At the end of a day in which Nokia, along with a few other big technology companies, turned investors' frowns upside down, No. 2 mobile phone manufacturer Ericsson (Nasdaq: ERICY) said revenues for the rest of 2000 will grow at a slower-than-expected rate. According to Ericsson, the culprit was sluggish mobile phone growth and component shortages.

This is what makes Nokia's decision to accelerate its earnings announcement by a week so noteworthy. Nokia was previously expected to announce next week, but suddenly on Wednesday informed the public that it was ready and would make its numbers public the next day. These numbers projected Nokia's mobile phone growth as stronger than expected, and Nokia maintained its unit and revenue projections for the next year.

Investors in mobile phone companies had been in a choleric mood, as Motorola (NYSE: MOT) last week guided its market projections for mobile phones significantly lower. The mood was dour until Nokia's announcement yesterday.

Then comes Ericsson's announcement.
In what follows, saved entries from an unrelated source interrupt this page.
(** With the client created and [disconnect] returning, how a run of
    [SupabaseSink.store] ends is read off its transcript. *)
Lemma supabase_store_outcome (s : state SupabaseSink.t W) pipeline_id vectors task_id w1 :
  create_client (SupabaseSink.database_connection (self s)) (world s)
    = (Return vx, w1) ->
  let r := (SupabaseSink.store pipeline_id vectors task_id s).1 in
  let evs := added s (SupabaseSink.store pipeline_id vectors task_id s).2 in
  last (ev_call <$> evs) = Some Call_disconnect /\
  (length (collection_upserts evs) <= 1)%nat /\
  match first_raise evs with
  | Some e =>
      r = Raise (Exn SupabaseInsertionException
                   ("Supabase storing failed. Exception " +:+ str e))
  | None =>
      match vectors with
      | [] =>
          r = Raise (Exn SupabaseInsertionException
                       "Supabase storing failed. Exception list index out of range")
      | _ :: _ => r = Return (Z.of_nat (length vectors))
      end
  end.
Proof.
  intros Hclient. destruct vectors as [|v0 rest]; cbv iota.
  - unfold SupabaseSink.store, SupabaseSink.client, SupabaseSink.get_or_create,
      SupabaseSink.upsert, SupabaseSink.close. unfold_py.
    rewrite Hclient. simpl. close_call. tidy_log. auto.
  - remember (v0 :: rest) as vs eqn:Hvs.
    assert (Hfirst : vs !! 0%nat = Some v0) by (subst vs; reflexivity). clear Hvs.
    unfold SupabaseSink.store, SupabaseSink.client, SupabaseSink.get_or_create,
      SupabaseSink.upsert, SupabaseSink.close. unfold_py.
    rewrite Hclient. simpl. unfold item. rewrite Hfirst. unfold_py.
    lib_call.
    + unfold range. rewrite collect_records by lia. simpl.
      lib_call; close_call; tidy_log; auto.
    + close_call. tidy_log. auto.
Qed.

End SupabaseStoreOutcome.

(** X10. With the client created and [disconnect] returning,
    [SupabaseSink.store] always ends by disconnecting and sends at most one
    upsert.  When [get_or_create_collection] or [upsert] raises, the caller
    gets SupabaseInsertionException with the library's message; when no
    call raises, the result is the number of vectors given (for a non-empty
    input), whatever the service did with them. *)
Theorem supabase_store_wraps_and_disconnects :
  forall W (lib : VecsLib W) (s : state SupabaseSink.t W)
         pipeline_id vectors task_id vx w1,
    create_client (SupabaseSink.database_connection (self s)) (world s)
      = (Return vx, w1) ->
    (forall w, exists w', disconnect vx w = (Return tt, w')) ->
    let r := (SupabaseSink.store pipeline_id vectors task_id s).1 in
    let evs := added s (SupabaseSink.store pipeline_id vectors task_id s).2 in
    last (ev_call <$> evs) = Some Call_disconnect /\
    (length (collection_upserts evs) <= 1)%nat /\
    match first_raise evs with
    | Some e =>
        r = Raise (Exn SupabaseInsertionException
                     ("Supabase storing failed. Exception " +:+ str e))
    | None =>
        match vectors with
        | [] =>
            r = Raise (Exn SupabaseInsertionException
                         "Supabase storing failed. Exception list index out of range")
        | _ :: _ => r = Return (Z.of_nat (length vectors))
        end
    end.
Proof.
  intros W lib s pid vs task vx w1 Hclient Hclose.
  exact (supabase_store_outcome vx Hclose s pid vs task w1 Hclient).
Qed.

Lemma supabase_store_wraps_and_disconnects_witness :
  (SupabaseSink.store (lib:=CannedVecs.lib failing_upsert) "p" (samples 3 8) ""
     supabase_scripted).1
    = Raise (Exn SupabaseInsertionException
               "Supabase storing failed. Exception disk full") /\
  last (ev_call <$> added supabase_scripted
                      (SupabaseSink.store (lib:=CannedVecs.lib failing_upsert)
                         "p" (samples 3 8) "" supabase_scripted).2)
    = Some Call_disconnect /\
  (SupabaseSink.store "p" (samples 3 8) "" supabase_fresh).1 = Return 3.
Proof.
  destruct (supabase_store_wraps_and_disconnects _ (CannedVecs.lib failing_upsert)
              supabase_scripted "p" (samples 3 8) "" tt _ eq_refl
              (fun w => ex_intro _ w eq_refl)) as (Hlast & _ & Hfail).
  destruct (supabase_store_wraps_and_disconnects _ MemVecs.lib
              supabase_fresh "p" (samples 3 8) "" tt _ eq_refl
              (fun w => ex_intro _ _ eq_refl)) as (_ & _ & Hok).
  split; [exact Hfail|]. split; [exact Hlast | exact Hok].
Defined.

(** X11. A [disconnect] that raises decides the outcome: with the client
    created, [store], [search] and [info] of SupabaseSink then end in the
    exception of [disconnect], as the library raised it, whatever happened
    before, also when the upsert had gone through; [search] makes no query
    and [info] reads no count. *)
Theorem supabase_failing_disconnect_reaches_caller :
  forall W (lib : VecsLib W) (s : state SupabaseSink.t W)
         pipeline_id vectors task_id vector k vx w1 e,
    let name := resolve (SupabaseSink.collection_name (self s)) pipeline_id in
    let connect := Call_create_client (SupabaseSink.database_connection (self s)) in
    create_client (SupabaseSink.database_connection (self s)) (world s)
      = (Return vx, w1) ->
    (forall w, exists w', disconnect vx w = (Raise e, w')) ->
    (SupabaseSink.store pipeline_id vectors task_id s).1 = Raise e /\
    (SupabaseSink.search vector k pipeline_id s).1 = Raise e /\
    (SupabaseSink.info pipeline_id s).1 = Raise e /\
    ev_call <$> added s (SupabaseSink.search vector k pipeline_id s).2
      = [connect; Call_get_collection name; Call_disconnect] /\
    ev_call <$> added s (SupabaseSink.info pipeline_id s).2
      = [connect; Call_get_collection name; Call_disconnect].
Proof.
  intros W lib s pid vs task v k vx w1 e name connect Hclient Hclose.
  subst name connect.
  assert (Hbreak : forall w, exists w', disconnect vx w = (Raise e, w')) by exact Hclose.
  repeat split.
  - unfold SupabaseSink.store, SupabaseSink.client, SupabaseSink.get_or_create,
      SupabaseSink.upsert, SupabaseSink.close. unfold_py.
    rewrite Hclient. simpl.
    unfold item. destruct (vs !! 0%nat) as [v0|]; unfold_py.
    + lib_call.
      * unfold range. rewrite collect_records by lia. simpl.
        lib_call;
          match goal with |- context [disconnect vx ?w] =>
            destruct (Hbreak w) as [w' ->] end; reflexivity.
      * match goal with |- context [disconnect vx ?w] =>
          destruct (Hbreak w) as [w' ->] end. reflexivity.
    + match goal with |- context [disconnect vx ?w] =>
        destruct (Hbreak w) as [w' ->] end. reflexivity.
  - unfold SupabaseSink.search, SupabaseSink.client, SupabaseSink.get,
      SupabaseSink.query, SupabaseSink.close. unfold_py.
    rewrite Hclient. simpl.
    lib_call;
      match goal with |- context [disconnect vx ?w] =>
        destruct (Hbreak w) as [w' ->] end; reflexivity.
  - unfold SupabaseSink.info, SupabaseSink.client, SupabaseSink.get,
      SupabaseSink.count, SupabaseSink.close. unfold_py.
    rewrite Hclient. simpl.
    lib_call;
      match goal with |- context [disconnect vx ?w] =>
        destruct (Hbreak w) as [w' ->] end; reflexivity.
  - unfold SupabaseSink.search, SupabaseSink.client, SupabaseSink.get,
      SupabaseSink.query, SupabaseSink.close. unfold_py.
    rewrite Hclient. simpl.
    lib_call;
      match goal with |- context [disconnect vx ?w] =>
        destruct (Hbreak w) as [w' ->] end; simpl; tidy_log; reflexivity.
  - unfold SupabaseSink.info, SupabaseSink.client, SupabaseSink.get,
      SupabaseSink.count, SupabaseSink.close. unfold_py.
    rewrite Hclient. simpl.
    lib_call;
      match goal with |- context [disconnect vx ?w] =>
        destruct (Hbreak w) as [w' ->] end; simpl; tidy_log; reflexivity.
Qed.

Lemma supabase_failing_disconnect_reaches_caller_witness :
  (SupabaseSink.store (lib:=CannedVecs.lib failing_disconnect) "p" (samples 3 8) ""
     supabase_scripted).1
    = Raise (service_error "pool already disposed") /\
  collection_upserts
    (log (SupabaseSink.store (lib:=CannedVecs.lib failing_disconnect)
            "p" (samples 3 8) "" supabase_scripted).2)
    = [as_tuple <$> samples 3 8] /\
  (SupabaseSink.search (lib:=CannedVecs.lib failing_disconnect) [] 3 "p"
     supabase_scripted).1
    = Raise (service_error "pool already disposed") /\
  (SupabaseSink.info (lib:=CannedVecs.lib failing_disconnect) "p" supabase_scripted).1
    = Raise (service_error "pool already disposed").
Proof.
  destruct (supabase_failing_disconnect_reaches_caller _
              (CannedVecs.lib failing_disconnect)
              supabase_scripted "p" (samples 3 8) "" [] 3 tt _ _ eq_refl
              (fun w => ex_intro _ w eq_refl)) as (Hstore & Hsearch & Hinfo & _).
  split; [exact Hstore|]. split; [vm_compute; reflexivity|].
  split; [exact Hsearch | exact Hinfo].
Defined.

(** ** Exceptions of PineconeSink *)

(** X12. [validation], [store] and [info] of PineconeSink let nothing
    but their own exception reach the caller: a PineconeConnectionException,
    a PineconeInsertionException, a PineconeIndexInfoException.  For
    [info], a library call that raises gives the exception with the
    library's message embedded.  [search] raises PineconeQueryException for
    all that happens inside its [try]; the one other exception it lets out
    is the KeyError of its loop over the matches, and only after every
    library call has returned. *)
Theorem pinecone_raises_domain_exceptions_only :
  forall W (lib : PineconeLib W) (s : state PineconeSink.t W)
         pipeline_id vectors task_id vector k,
    (forall e, (PineconeSink.validation s).1 = Raise e ->
               class_of e = PineconeConnectionException) /\
    (forall e, (PineconeSink.store pipeline_id vectors task_id s).1 = Raise e ->
               class_of e = PineconeInsertionException) /\
    (forall e, (PineconeSink.info pipeline_id s).1 = Raise e ->
               class_of e = PineconeIndexInfoException) /\
    (forall e, first_raise (added s (PineconeSink.info pipeline_id s).2) = Some e ->
               (PineconeSink.info pipeline_id s).1
                 = Raise (Exn PineconeIndexInfoException
                            ("Failed to get info for pinecone. Exception - " +:+ str e))) /\
    (forall e, (PineconeSink.search vector k pipeline_id s).1 = Raise e ->
               class_of e = PineconeQueryException \/
               (class_of e = KeyError /\
                first_raise (added s (PineconeSink.search vector k pipeline_id s).2)
                  = None)).
Proof.
  intros W lib s pid vs task v k.
  destruct (pinecone_operations_wrap_every_error (lib:=lib) pid vs task)
    as (Hvalidation & Hstore & Hinfo).
  split; [exact (Hvalidation s)|]. split; [exact (Hstore s)|].
  split; [exact (Hinfo s)|]. split.
  - intros e.
    unfold PineconeSink.info, PineconeSink.init, PineconeSink.Index,
      PineconeSink.stats, subscript. unfold_py.
    lib_call; [lib_call; [lib_call|]|]; tidy_log;
      try solve [intros [= <-]; reflexivity].
    destruct (_ !! "namespace") as [namespaces|]; simpl; tidy_log; [|discriminate].
    case_bool_decide; simpl; tidy_log; [|discriminate].
    destruct (namespaces !! _) as [summary|]; simpl; tidy_log; [|discriminate].
    destruct (summary !! "vector_count"); simpl; tidy_log; discriminate.
  - intros e.
    unfold PineconeSink.search, PineconeSink.init, PineconeSink.Index,
      PineconeSink.query, subscript. unfold_py.
    lib_call; [lib_call; [lib_call|]|]; tidy_log;
      try solve [intros [= <-]; left; reflexivity].
    destruct (_ !! "matches") as [results|]; simpl; tidy_log;
      [|intros [= <-]; left; reflexivity].
    rewrite append_matches_outcome. simpl.
    destruct (of_matches results) as [found|e'] eqn:Hresults; simpl;
      [discriminate|].
    intros [= <-]. tidy_log. right.
    split; [exact (of_matches_raises _ _ Hresults) | reflexivity].
Qed.

Lemma pinecone_raises_domain_exceptions_only_witness :
  (PineconeSink.info "p" pinecone_bad_key).1
    = Raise (Exn PineconeIndexInfoException
               "Failed to get info for pinecone. Exception - Invalid API Key") /\
  (exists e, (PineconeSink.store "p" (samples 3 8) "" pinecone_bad_key).1 = Raise e /\
             class_of e = PineconeInsertionException) /\
  (exists e, (PineconeSink.search [] 2 "42" pinecone_scripted_answers).1 = Raise e /\
             class_of e = KeyError).
Proof.
  destruct (pinecone_raises_domain_exceptions_only _ MemIndex.lib pinecone_bad_key
              "p" (samples 3 8) "" [] 3) as (_ & Hstore & _ & Hinfo & _).
  destruct (pinecone_raises_domain_exceptions_only _ CannedIndex.lib
              pinecone_scripted_answers "42" [] "" [] 2) as (_ & _ & _ & _ & Hsearch).
  split; [exact (Hinfo _ eq_refl)|]. split.
  - eexists. split; [reflexivity|]. exact (Hstore _ eq_refl).
  - eexists. split; [reflexivity|].
    destruct (Hsearch _ eq_refl) as [Hquery|[Hkey _]]; [discriminate Hquery|exact Hkey].
Defined.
The company's infrastructure division once again performed, returning sparkling results with $4.4 billion in revenues, 37% higher than the previous year, and an increase of net profit margins from 15% to 17%. But contrast that with the consumer products division -- 99% of which is mobile phones --and you get the sense this is a company pulling itself in different directions. Sales slowed considerably, and the company lost $400 million in the division, pulling its overall operating profit margins down to 7%.

But with Nokia having announced yesterday, Ericsson's announcement overnight will likely be seen as a company-specific event. While the market sentiment is, in the long term, unimportant to the underlying fundamentals of the companies involved, the mood has been so sour that Nokia felt the need to take its destiny into its own hands. Probably a good thing it did, as the Ericsson announcement would otherwise have caused further lamentations on the overall health of the mobile phone market.

For Ericsson, the company insists that operators want the same company handset that provides the network. This may be true in the future as third-generation networks roll out, but it does not seem to hold water now. Ericsson is convinced of the long-term viability of this division, and has put out a four-point profitability plan to combat the slide. Investors can only hope that this company, once such a powerful player in the mobile phone market, rights itself, or focuses on its burgeoning infrastructure division.